(Dataset items)
***

(* ===== verification/DuobftSafety.v ===== *)
(** * What a DuoBFT replica keeps

    The invariant of a replica that is not the primary: the hash of an instance
    never changes once it is known, the commit votes it sends are for the hashes
    of its log, a committed instance has the votes of [2f + 1] replicas for its
    hash, and what is executed are the commands of the log in its order, those
    with metadata in one stream and the others in another. *)
From S2P Require Import Prelude Command Worker Signer Peer Runs Duobft.
From S2P Require Quorum.
Import Duobft.

(** What the marshaller promises: messages come back, with the nil and the empty
    hash the same. *)
Class DuoCodecLaws `{Codec DuoBFTMessage} := {
  Unmarshal_Normal m b : Marshal (DuoBFTMessage_Normal m) = Some b →
    ∃ m', Unmarshal b = Some (DuoBFTMessage_Normal m') ∧
      m_Type m' = m_Type m ∧ m_Index m' = m_Index m ∧ m_CommandHash m' ≈ m_CommandHash m;
}.

Lemma duo_NM_Equals_hash m m' : NormalMessage_Equals m m' = true → m_CommandHash m ≈ m_CommandHash m'.
Proof. unfold NormalMessage_Equals. repeat case_match; try done. by intros ?%bytes_Equal_spec. Qed.

Section invariant.
Context {U : Type} `{GoEnv, !GoEnvLaws, Codec Command, Codec DuoBFTMessage, Ecdsa, UsigSig U, !DuoCodecLaws}.
Context (id : Z) (nodes : list Z) (f view prim : Z) (Hf : (0 ≤ f)%Z).
Context (primary : leader_of view (length nodes) = Ret prim) (unsigned : prim = (view `mod` Z.of_nat (length nodes))%Z).
Context (follower : prim ≠ id).
(** The commit votes that the messages from a replica carried. *)
Context (heard : Z → Z → slice → Prop).
(** Hashes that are known to be in the log, by index. *)
Context (floor : gmap Z (list Byte.byte)).
Implicit Types (p : duobft U) (inst : instance).

Definition hash inst : slice := is_CommandHash (i_is inst).
Definition status inst : Z := is_Status (i_is inst).
Definition tstatus inst : Z := is_TStatus (i_is inst).
Definition cmd_of inst : option Command := is_Command (i_is inst).
Definition index inst : Z := is_Index (i_is inst).
Definition prepared inst : Prop :=
  (InstanceState_Prepared ≤ status inst)%Z ∨ (InstanceState_TPrepared ≤ tstatus inst)%Z.

(** The hash [h] of index [i] is in the log. *)
Definition fixed p (i : Z) (h : slice) : Prop :=
  ∃ inst, find_inst i p = Some inst ∧ is_Some (hash inst) ∧ h ≈ hash inst.
(** A vote of replica [j] to commit [h] at index [i]. *)
Definition vote (i : Z) (h : slice) (j : Z) : Prop := j = id ∨ ∃ h', heard j i h' ∧ h ≈ h'.
Definition certified (i : Z) (h : slice) : Prop :=
  ∃ A : gset Z, (2 * f < Z.of_nat (size A))%Z ∧ ∀ j, j ∈ A → vote i h j.
(** The command [c] is one with hash [h], or equal to one. *)
Definition has_hash (c : Command) (h : slice) : Prop :=
  ∃ c' b, Marshal c' = Some b ∧ h ≈ Some (sha256 b) ∧ (c' = c ∨ Command_Equal c (Some c') = Ret true).
(** The primary's vote is logged, so that a second one panics. *)
Definition prim_voted inst : Prop :=
  ∃ q, tcCert inst = Some q ∧ is_Some (Quorum.view_msgs view (q_votes q) !! prim).

Record inst_ok inst : Prop := {
  in_prim : prepared inst → prim_voted inst;
  in_hash : prepared inst → is_Some (hash inst);
  in_cmd c : prepared inst → cmd_of inst = Some c → has_hash c (hash inst);
  in_votes q : cCert inst = Some q → q_qSize q = (2 * f + 1)%Z ∧
    Quorum.votes (λ j m, vote (index inst) (m_CommandHash m) j) (q_votes q);
  in_committed : (InstanceState_Committed ≤ status inst)%Z → certified (index inst) (hash inst);
}.

(** What changes of an instance leave. *)
Record inst_le inst inst' : Prop := {
  le_index : index inst' = index inst;
  le_hash x : hash inst = Some x → hash inst' = Some x;
  le_cmd c : cmd_of inst = Some c → cmd_of inst' = Some c;
  le_done : status inst = InstanceState_Executed → status inst' = InstanceState_Executed;
  le_tdone : tstatus inst = InstanceState_TExecuted → tstatus inst' = InstanceState_TExecuted;
}.

(** The message with bytes [b] votes only for hashes of the log. *)
Definition backed p (b : list Byte.byte) : Prop := ∀ m,
  Unmarshal b = Some (DuoBFTMessage_Normal m) → m_Type m = NormalMessage_Commit →
  fixed p (m_Index m) (m_CommandHash m).
Definition job_ok p (j : job) : Prop :=
  match j with
  | VerifyJob m _ _ from =>
      m_View m = view ∧ (m_Type m = NormalMessage_Commit → heard from (m_Index m) (m_CommandHash m))
  | CommitJob a cm b =>
      backed p b ∧ ∃ inst, p_heap p !! a = Some inst ∧ m_Index cm = index inst ∧ is_Some (hash inst) ∧
        m_CommandHash cm ≈ hash inst
  | PreCommitJob a pcm b => backed p b ∧ ∃ inst, p_heap p !! a = Some inst ∧ m_Index pcm = index inst
  | PrepareJob _ _ _ => False
  end.
Definition jobs p : list job :=
  Worker.pending (p_dispatcher p) ++ Worker.pending (p_dispatcher2 p) ++ (p_callbackC p).*1.

(** The commands [cs] of the indices 1, 2, ... have been taken; those of the
    packets in [h] and of the state that pass [P] are those of [cs] that pass. *)
Definition stream (P : Command → Prop) `{∀ c, Decision (P c)} (taken : instance → Prop) (next : Z)
    (h : list ExecPacket) p (cs : list Command) : Prop :=
  next = u64 (1 + Z.of_nat (length cs)) ∧
  (∀ k c, cs !! k = Some c → ∃ inst, find_inst (u64 (1 + Z.of_nat k)) p = Some inst ∧ taken inst ∧ cmd_of inst = Some c) ∧
  filter P (x_Cmd <$> (h ++ p_executedCmds p)) = filter P cs.
Definition plain (c : Command) : Prop := c_Meta c = None.
Definition meta (c : Command) : Prop := is_Some (c_Meta c).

***

> **What the task asks**:
From the records above, return each line that includes "tstatus".

> **Answer box**:
Definition tstatus inst : Z := is_TStatus (i_is inst).
  (InstanceState_Prepared ≤ status inst)%Z ∨ (InstanceState_TPrepared ≤ tstatus inst)%Z.
  le_tdone : tstatus inst = InstanceState_TExecuted → tstatus inst' = InstanceState_TExecuted;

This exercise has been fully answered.